* _Work instructions_: Print the data that follows exactly as it stands, from its first line through the line containing "From S2P Require Import Functions.", and stop there.

* _Dataset excerpts_:
(* ===== verification/DumpInv.v ===== *)
(** Printed control functions are read back as they were: the parser, fed the text of a
    list of functions, yields those functions. *)

From S2P Require Import Prelude.
From S2P Require Import Cells.
From S2P Require Import Functions.
From S2P Require Import Parser.
From S2P Require Import ParserInv.
From S2P Require Import Terminal.
From S2P Require Import Vt.
From S2P Require Import Dump.

Import Parser.

(** * Feeding *)

Lemma feed_all_app cs1 cs2 p p' fs :
  feed_all cs1 p = Some (p', fs) →
  feed_all (cs1 ++ cs2) p = ('(p2, fs2) ← feed_all cs2 p'; Some (p2, fs ++ fs2)).
Proof.
  revert p fs. induction cs1 as [|c cs1 IH]; intros p fs; simpl.
  { intros [= -> <-]. by destruct (feed_all cs2 p') as [[]|]. }
  destruct (feed c p) as [[p1 f]|]; [|done]. simpl.
  destruct (feed_all cs1 p1) as [[p2 fs1]|] eqn:E1; [|done]. simpl. intros [= <- <-].
  rewrite (IH _ _ E1). destruct (feed_all cs2 p2) as [[]|]; [|done]. simpl. by rewrite app_assoc.
Qed.

(** The text changes the parser and yields nothing. *)
Definition eats (cs : list char) (p p' : Parser.t) : Prop := feed_all cs p = Some (p', []).

Lemma eats_nil p : eats [] p p.
Proof. done. Qed.

Lemma eats_cons c cs p p1 p' : feed c p = Some (p1, None) → eats cs p1 p' → eats (c :: cs) p p'.
Proof. unfold eats. intros H1 H2. simpl. rewrite H1. simpl. by rewrite H2. Qed.

Lemma eats_app cs1 cs2 p p1 p' : eats cs1 p p1 → eats cs2 p1 p' → eats (cs1 ++ cs2) p p'.
Proof. unfold eats. intros H1 H2. rewrite (feed_all_app _ _ _ _ _ H1), H2. done. Qed.

Lemma eats_emit cs c p p1 p' f : eats cs p p1 → feed c p1 = Some (p', f) →
  feed_all (cs ++ [c]) p = Some (p', option_list f).
Proof. unfold eats. intros H1 H2. rewrite (feed_all_app _ _ _ _ _ H1). simpl. rewrite H2. simpl. by rewrite app_nil_r. Qed.

(** * Numbers *)

Lemma digit_cases (P : N → Prop) : Forall P [0; 1; 2; 3; 4; 5; 6; 7; 8; 9]%N → ∀ d, (d < 10)%N → P d.
Proof.
  rewrite !Forall_cons. intros Hall d Hd. destruct_and! Hall.
  assert (d = 0 ∨ d = 1 ∨ d = 2 ∨ d = 3 ∨ d = 4 ∨ d = 5 ∨ d = 6 ∨ d = 7 ∨ d = 8 ∨ d = 9)%N as Hc by lia.
  by destruct_or! Hc; subst.
Qed.

(** A text is a sequence of digits. *)
Definition digits (cs : list char) (ds : list N) : Prop :=
  cs = (λ d, 48 + d)%N <$> ds ∧ Forall (λ d, d < 10)%N ds ∧ ds ≠ [].

Definition value (ds : list N) (v : N) : N := foldl (λ v d, 10 * v + d)%N v ds.

Lemma decimal_go_digits fuel n : (n < 10 ^ N.of_nat (S fuel))%N →
  ∃ ds, digits (decimal_go (S fuel) n) ds ∧ value ds 0 = n.
Proof.
  revert n. induction fuel as [|fuel IH]; intros n Hn; cbn [decimal_go];
    (destruct (N.ltb_spec n 10) as [Hlt|Hge];
      [exists [n]; split; [split_and!; [done|by repeat constructor|done]|cbn; lia]|]).
  - change (10 ^ N.of_nat 1)%N with 10%N in Hn. lia.
  - destruct (IH (n / 10)%N) as (ds & (E & Hf & Hne) & Hv).
    { rewrite Nat2N.inj_succ, N.pow_succ_r' in Hn. apply N.Div0.div_lt_upper_bound. lia. }
    cbn [decimal_go] in E. rewrite E.
    exists (ds ++ [n `mod` 10]%N). split; [split_and!|].
    + by rewrite fmap_app.
    + apply Forall_app. split; [done|]. constructor; [by apply N.mod_lt|done].
    + by destruct ds.
    + unfold value in *. rewrite foldl_app, Hv. cbn. pose proof (N.div_mod' n 10). lia.
Qed.

Lemma decimal_digits n : (n < 65536)%N → ∃ ds, digits (decimal n) ds ∧ value ds 0 = n.
Proof. intros Hn. apply decimal_go_digits. change (N.of_nat 20) with 20%N. lia. Qed.

(** Adding digits with 16-bit wrap-around comes to the wrapped sum. *)
Lemma wrapped_value ds v :
  foldl (λ v d, as_u16 (10 * v + d))%N (as_u16 v) ds = as_u16 (value ds v).
Proof.
  revert v. induction ds as [|d ds IH]; intros v; [done|].
  change (value (d :: ds) v) with (value ds (10 * v + d)%N). rewrite <- IH. cbn [foldl]. f_equal.
  unfold as_u16. rewrite N.Div0.add_mod, N.Div0.mul_mod_idemp_r, <- N.Div0.add_mod. done.
Qed.

(** * Parameters *)

Lemma modify_middle {A} (a : list A) x b f y :
  f x = Some y → modify (length a) f (a ++ x :: b) = Some (a ++ y :: b).
Proof. intros Hf. unfold modify. rewrite list_lookup_middle by done. simpl. rewrite Hf. simpl. by rewrite <- (Nat.add_0_r (length a)), insert_app_r. Qed.

Lemma digit_arms d : (d < 10)%N →
  input2 (48 + d) = (48 + d)%N ∧ arm CsiParam (48 + d) = PutParam ∧ arm CsiEntry (48 + d) = ParamTo CsiParam ∧
  arm DcsParam (48 + d) = PutParam ∧ arm DcsEntry (48 + d) = ParamTo DcsParam.
Proof. revert d. apply digit_cases. by repeat constructor. Qed.

(** The parser of state [st] whose current parameter has [pre] before its current part *)
Definition at_part (st : State) (before : list Param.t) (pre : list N) (v : N) (post : list N)
    (after : list Param.t) (i : option char) : Parser.t :=
  Parser.Mk st (before ++ Param.Mk (length pre) (pre ++ v :: post) :: after) (length before) i.

Lemma param_digit st before pre v post after i d : (d < 10)%N →
  param (48 + d)%N (at_part st before pre v post after i)
    = Some (at_part st before pre (as_u16 (10 * v + d)) post after i).
Proof.
  intros Hd. unfold param. rewrite !decide_False by lia. cbv zeta.
  replace (as_u8 (48 + d)) with (48 + d)%N by (unfold as_u8; rewrite N.mod_small; lia).
  rewrite decide_True by lia. simpl. replace (48 + d - 48)%N with d by lia.
  rewrite (modify_middle before _ after _ (Param.Mk (length pre) (pre ++ as_u16 (10 * v + d) :: post))).
  - done.
  - unfold Param.add_digit. simpl.
    by rewrite (modify_middle pre v post _ (as_u16 (10 * v + d))%N).
Qed.

Lemma feed_digit before pre v post after i d : (d < 10)%N →
  feed (48 + d)%N (at_part CsiParam before pre v post after i)
    = Some (at_part CsiParam before pre (as_u16 (10 * v + d)) post after i, None).
Proof.
  intros Hd. destruct (digit_arms d Hd) as (Hi & Ha & _). unfold feed. cbn [state at_part].
  rewrite Hi, Ha, param_digit by done. done.
Qed.

Lemma eats_digits before pre v post after i ds : Forall (λ d, d < 10)%N ds →
  eats ((λ d, 48 + d)%N <$> ds) (at_part CsiParam before pre v post after i)
    (at_part CsiParam before pre (foldl (λ v d, as_u16 (10 * v + d))%N v ds) post after i).
Proof.
  intros Hds. revert v. induction Hds as [|d ds Hd _ IH]; intros v; [apply eats_nil|].
  eapply eats_cons; [by apply feed_digit|apply IH].
Qed.

Lemma eats_decimal before pre post after i n : (n < 65536)%N →
  eats (decimal n) (at_part CsiParam before pre 0 post after i) (at_part CsiParam before pre n post after i).
Proof.
  intros Hn. destruct (decimal_digits n Hn) as (ds & (-> & Hf & _) & Hv).
  pose proof (eats_digits before pre 0 post after i ds Hf) as He.
  pose proof (wrapped_value ds 0) as Hw. change (as_u16 0) with 0%N in Hw. rewrite Hw, Hv in He.
  unfold as_u16 in He. by rewrite N.mod_small in He by done.
Qed.

(** ** Parameters of several parts *)

Lemma feed_colon before pre v post after i : length pre < 5 →
  feed 0x3a%N (at_part CsiParam before pre v (0%N :: post) after i)
    = Some (at_part CsiParam before (pre ++ [v]) 0 post after i, None).
Proof.
  intros Hl. unfold feed. cbn [state at_part]. change (arm CsiParam (input2 0x3a)) with PutParam.
  unfold param. cbn [params cur_param at_part].
  rewrite (modify_middle before _ after _ (Param.Mk (length pre + 1) (pre ++ v :: 0%N :: post))).
  - simpl. unfold at_part. by rewrite length_app, <- (app_assoc pre [v]).
  - unfold Param.add_part. simpl. by rewrite Nat.min_l by lia.
Qed.

Definition param_of (parts : list N) : Param.t :=
  Param.Mk (length parts - 1) (parts ++ replicate (MAX_PARAM_LEN - length parts) 0%N).

(** Parts that fit a parameter *)
Definition parts_ok (parts : list N) : Prop :=
  parts ≠ [] ∧ length parts ≤ MAX_PARAM_LEN ∧ Forall (λ n, n < 65536)%N parts.

Definition show (parts : list N) : list char := join 0x3a%N (decimal <$> parts).

Lemma eats_parts before after i parts : ∀ pre,
  parts ≠ [] → length pre + length parts ≤ MAX_PARAM_LEN → Forall (λ n, n < 65536)%N parts →
  eats (show parts) (at_part CsiParam before pre 0 (replicate (5 - length pre) 0%N) after i)
    (Parser.Mk CsiParam (before ++ param_of (pre ++ parts) :: after) (length before) i).
Proof.
  unfold show, MAX_PARAM_LEN. induction parts as [|n parts IH]; intros pre Hne Hlen Hf; [done|].
  apply Forall_cons in Hf as [Hn Hf]. destruct parts as [|m parts].
  - cbn [fmap list_fmap join]. cbn [length] in Hlen.
    replace (Parser.Mk CsiParam _ _ i) with (at_part CsiParam before pre n (replicate (5 - length pre) 0%N) after i).
    { by apply eats_decimal. }
    unfold at_part, param_of. f_equal. f_equal. f_equal; rewrite length_app; cbn [length].
    + f_equal; [lia|]. rewrite <- app_assoc. cbn [app]. do 3 f_equal. unfold MAX_PARAM_LEN. lia.
  - cbn [length] in Hlen. change (decimal <$> n :: m :: parts) with (decimal n :: (decimal <$> m :: parts)).
    change (join 0x3a%N (decimal n :: (decimal <$> m :: parts)))
      with (decimal n ++ 0x3a%N :: join 0x3a%N (decimal <$> m :: parts)).
    eapply eats_app; [by apply eats_decimal|].
    replace (5 - length pre) with (S (5 - length (pre ++ [n]))) by (rewrite length_app; cbn; lia).
    eapply eats_cons; [apply feed_colon; lia|].
    replace (pre ++ n :: m :: parts) with ((pre ++ [n]) ++ m :: parts) by by rewrite <- app_assoc.
    apply IH; [done|rewrite length_app; cbn; lia|done].
Qed.

Lemma eats_param before after i parts : parts_ok parts →
  eats (show parts) (Parser.Mk CsiParam (before ++ Param.default :: after) (length before) i)
    (Parser.Mk CsiParam (before ++ param_of parts :: after) (length before) i).
Proof. intros (Hne & Hl & Hf). exact (eats_parts before after i parts [] Hne Hl Hf). Qed.

(** ** Lists of parameters *)

Lemma feed_semicolon before q after i : length before + 1 < PARAMS_LEN →
  feed 0x3b%N (Parser.Mk CsiParam (before ++ q :: after) (length before) i)
    = Some (Parser.Mk CsiParam (before ++ q :: after) (length before + 1) i, None).
Proof.
  intros Hl. unfold feed. cbn [state]. change (arm CsiParam (input2 0x3b)) with PutParam.
  unfold param. cbn [cur_param params state intermediate]. rewrite decide_True by done. cbv zeta.
  by rewrite decide_False by (unfold PARAMS_LEN in *; lia).
Qed.

Lemma eats_params i ps : ∀ before,
  ps ≠ [] → Forall parts_ok ps → length before + length ps ≤ PARAMS_LEN →
  eats (join 0x3b%N (show <$> ps))
    (Parser.Mk CsiParam (before ++ replicate (PARAMS_LEN - length before) Param.default) (length before) i)
    (Parser.Mk CsiParam (before ++ (param_of <$> ps) ++
        replicate (PARAMS_LEN - (length before + length ps)) Param.default)
      (length before + length ps - 1) i).
Proof.
  induction ps as [|p ps IH]; intros before Hne Hf Hlen; [done|]. apply Forall_cons in Hf as [Hp Hf].
  cbn [length] in Hlen.
  replace (PARAMS_LEN - length before) with (S (PARAMS_LEN - (length before + 1))) by lia.
  cbn [replicate].
  destruct ps as [|p' ps].
  - cbn [fmap list_fmap join app length]. replace (length before + 1 - 1) with (length before) by lia.
    by apply eats_param.
  - change (join 0x3b%N (show <$> p :: p' :: ps))
      with (show p ++ 0x3b%N :: join 0x3b%N (show <$> p' :: ps)).
    eapply eats_app; [by apply eats_param|].
    eapply eats_cons; [apply feed_semicolon; cbn [length] in Hlen; lia|].
    pose proof (IH (before ++ [param_of p]) ltac:(done) Hf) as IH'. rewrite length_app in IH'. cbn [length] in IH'.
    rewrite <- !app_assoc in IH'. cbn [app] in IH'.
    replace (length before + length (p :: p' :: ps)) with (length before + 1 + S (length ps)) by (cbn [length]; lia).
    apply IH'. cbn [length] in *. lia.
Qed.

(** * Sequences *)

(** A parser between sequences *)
Definition ground (q : Parser.t) : Prop := state q = Ground ∧ wf_parser q ∧ tidy q.

Definition clean (st : State) (i : option char) : Parser.t :=
  Parser.Mk st (replicate PARAMS_LEN Param.default) 0 i.

Lemma feed_escape q : wf_parser q → tidy q → feed 0x1b%N q = Some (clean Escape None, None).
Proof.
  intros Hq Ht. assert (Ha : arm (state q) (input2 0x1b) = ClearTo Escape) by by destruct (state q).
  unfold feed. rewrite Ha.
  destruct (Safe_elim _ _ (parser_clear_Safe (set_state Escape q) (proj1 (set_state_good Escape q Hq))))
    as (p' & -> & _ & Hs & Hc & Hi & Hp). simpl. destruct p' as [st ps cur i]. cbn in *. subst.
  rewrite Hp; [done|]. by destruct Ht.
Qed.

Lemma eats_csi_open q : wf_parser q → tidy q → eats [0x1b; 0x5b]%N q (clean CsiEntry None).
Proof. intros Hq Ht. eapply eats_cons; [by apply feed_escape|]. by eapply eats_cons. Qed.

Lemma decimal_head n : (n < 65536)%N → ∃ d cs, (d < 10)%N ∧ decimal n = (48 + d)%N :: cs.
Proof.
  intros Hn. destruct (decimal_digits n Hn) as ([|d ds] & (-> & Hf & Hne) & _); [done|].
  apply Forall_cons in Hf as [Hd _]. by exists d, ((λ d, 48 + d)%N <$> ds).
Qed.

Lemma show_head parts : parts_ok parts → ∃ d cs, (d < 10)%N ∧ show parts = (48 + d)%N :: cs.
Proof.
  intros (Hne & _ & Hf). destruct parts as [|n parts]; [done|]. apply Forall_cons in Hf as [Hn _].
  destruct (decimal_head n Hn) as (d & cs & Hd & E). unfold show.
  change (decimal <$> n :: parts) with (decimal n :: (decimal <$> parts)). rewrite E.
  exists d. destruct (decimal <$> parts); cbn [join app]; eauto.
Qed.

(** The first digit takes the parser from the entry of the sequence to its parameters. *)
Lemma eats_entry d cs ps i p' : (d < 10)%N →
  eats ((48 + d)%N :: cs) (Parser.Mk CsiParam ps 0 i) p' → eats ((48 + d)%N :: cs) (Parser.Mk CsiEntry ps 0 i) p'.
Proof.
  intros Hd. destruct (digit_arms d Hd) as (Hi & Hp & He & _). unfold eats. cbn [feed_all].
  unfold feed. cbn [state]. by rewrite Hi, Hp, He.
Qed.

* _Output for this exercise_:
(* ===== verification/DumpInv.v ===== *)
(** Printed control functions are read back as they were: the parser, fed the text of a
    list of functions, yields those functions. *)

From S2P Require Import Prelude.
From S2P Require Import Cells.
From S2P Require Import Functions.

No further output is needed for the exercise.